1.3. In his work, he is guided by legislative, regulations, official documents in the field of healthcare, orders, instructions and orders of higher officials.

2. Responsibilities

2.1. Rational use labor, financial and material resources of a medical institution.

2.2. Organization of work on personnel planning, rational placement and use of middle and junior medical personnel.

2.3. Organization of events for advanced training, retraining and assessment of the qualifications of paramedical personnel.

2.4. Organization of work of middle and junior medical personnel.

2.5. Organization of training, control of knowledge and implementation by employees of instructions on safety, industrial sanitation, occupational health, fire protection, activities of a medical institution in extreme conditions.

2.6. Assistance in the creation of a business, creative environment in the work team, support for the initiative and activity of employees.

2.7. Exercising control over labor discipline observance of moral and legal norms of professional communication.

2.8. Contributing to the creation of conditions for ensuring the protection of public health, the quality of medical care based on the improvement of nursing care.

2.9. Implementation of control over anti-epidemic, sanitary and educational work with the population of paramedical personnel.

2.10. Implementation of control over the medical and protective, sanitary and hygienic and sanitary and epidemiological regimes of the medical institution.
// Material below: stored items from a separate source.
(** X12. When the remote call reports an error, with or without a
    response beside it, [VerifyPassword] returns that error wrapped and
    no key: the response is not looked at and nothing is decrypted. *)
Theorem VerifyPassword_request_error
    (p : Protocol.t) (password : string) (enrollmentRecord : slice)
    (rec : EnrollmentRecord.t) (c : phe.Client)
    (req : ptr phe.VerifyPasswordRequest)
    (resp : ptr VerifyPasswordResponse.t) (e : error) :
  json.Unmarshal enrollmentRecord = (Some rec, None) ->
  EnrollmentRecord.Version rec = Protocol.CurrentVersion p ->
  lookupClient p (EnrollmentRecord.Version rec) = Some c ->
  Client_CreateVerifyPasswordRequest c (bytes_of password)
    (EnrollmentRecord.Enrollment rec) = (req, None) ->
  APIClient_VerifyPassword (client_of p)
    {| VerifyPasswordRequest.Version := EnrollmentRecord.Version rec;
       VerifyPasswordRequest.Request := req |} = (resp, Some e) ->
  run (VerifyPassword password enrollmentRecord) p =
  (Returns (None, Some (Wrapped e "error while requesting service")),
   World _ (with_client p)
     [LookupClient (EnrollmentRecord.Version rec);
      CallCreateVerifyPasswordRequest c (bytes_of password)
        (EnrollmentRecord.Enrollment rec);
      CallVerifyPassword (client_of p)
        {| VerifyPasswordRequest.Version := EnrollmentRecord.Version rec;
           VerifyPasswordRequest.Request := req |}]).
Proof.
  intros Hdec Hver Hc Hreq Hresp.
  rewrite (VerifyPassword_after_request p password enrollmentRecord rec c req)
    by assumption.
  rewrite Hresp. destruct resp; reflexivity.
Qed.

(** X13. [VerifyPassword] always comes to an end.  It returns for every
    input but one kind, a text that decodes to a nil envelope without an
    error, which stops it with a nil-pointer panic; and whenever it
    returns an error it returns no key. *)
Theorem VerifyPassword_ends
    (p : Protocol.t) (password : string) (enrollmentRecord : slice) :
  match fst (run (VerifyPassword password enrollmentRecord) p) with
  | Returns (key, err) =>
      json.Unmarshal enrollmentRecord <> (None, None) /\
      (err <> None -> key = None)
  | Panics reason =>
      reason = nil_dereference /\
      json.Unmarshal enrollmentRecord = (None, None)
  | Exhausted => False
  end.
Proof.
  unfold run, VerifyPassword.
  destruct (json.Unmarshal enrollmentRecord) as [[rec|] [e|]];
    try (cbn; split; [congruence | reflexivity]).
  advance. destruct (negb _); [cbn; split; [congruence | reflexivity]|].
  advance. destruct (lookupClient _ _) as [c|];
    [|cbn; split; [congruence | reflexivity]].
  advance.
  destruct (Client_CreateVerifyPasswordRequest _ _ _) as [req [e|]];
    [cbn; split; [congruence | reflexivity]|].
  advance. advance.
  destruct (APIClient_VerifyPassword _ _) as [[resp|] [e|]];
    try (cbn; split; [congruence | reflexivity]).
  advance.
  destruct (Client_CheckResponseAndDecrypt _ _ _ _) as [k [e|]];
    [cbn; split; [congruence | reflexivity]|].
  destruct (len k =? 0); cbn; split; congruence.
Qed.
2.11. Organization and control of the activities of middle and junior medical personnel in the field of prevention, diagnosis, treatment, care, rehabilitation and rehabilitation of patients.

2.12. Assessment of the quality of nursing practice.

2.13. Control over the timely and high-quality maintenance of medical records. Analysis of documents reflecting the activities of middle and junior medical personnel.

2.14. Monitoring the work of paramedical personnel in the field of medical and pharmaceutical support for the activities of a medical institution (the procedure for prescribing, accounting, storing and using medicines and materials).

2.15. Regular professional development.

2.16. Providing first aid in emergency situations.

2.17. Participation in carrying out activities to organize the activities of a medical institution in extreme conditions.

3. Rights

3.1. Have access to the information necessary for quality performance functional duties nursing and junior medical staff.

3.2. To improve the system of organizing the work of middle and junior medical personnel on the basis of best practices, the introduction of new technologies.

3.3. To improve the system for evaluating the work of middle and junior medical personnel in the new economic conditions.

3.4. Make proposals to the management on improving the quality of medical care to the population.

3.5. Apply public influence or disciplinary action orally, recommend to the administration of the medical institution other measures of influence for violations in the work of middle and junior medical personnel.

3.6. To petition the administration for the issuance of moral and material incentives for middle and junior medical personnel.

3.7. Participate in the work of professional medical associations.

3.8. Improve qualifications and be certified for the assignment of qualification categories.

4. Responsibility

Specialist for non-compliance professional duties bears the responsibility provided by the current legislation.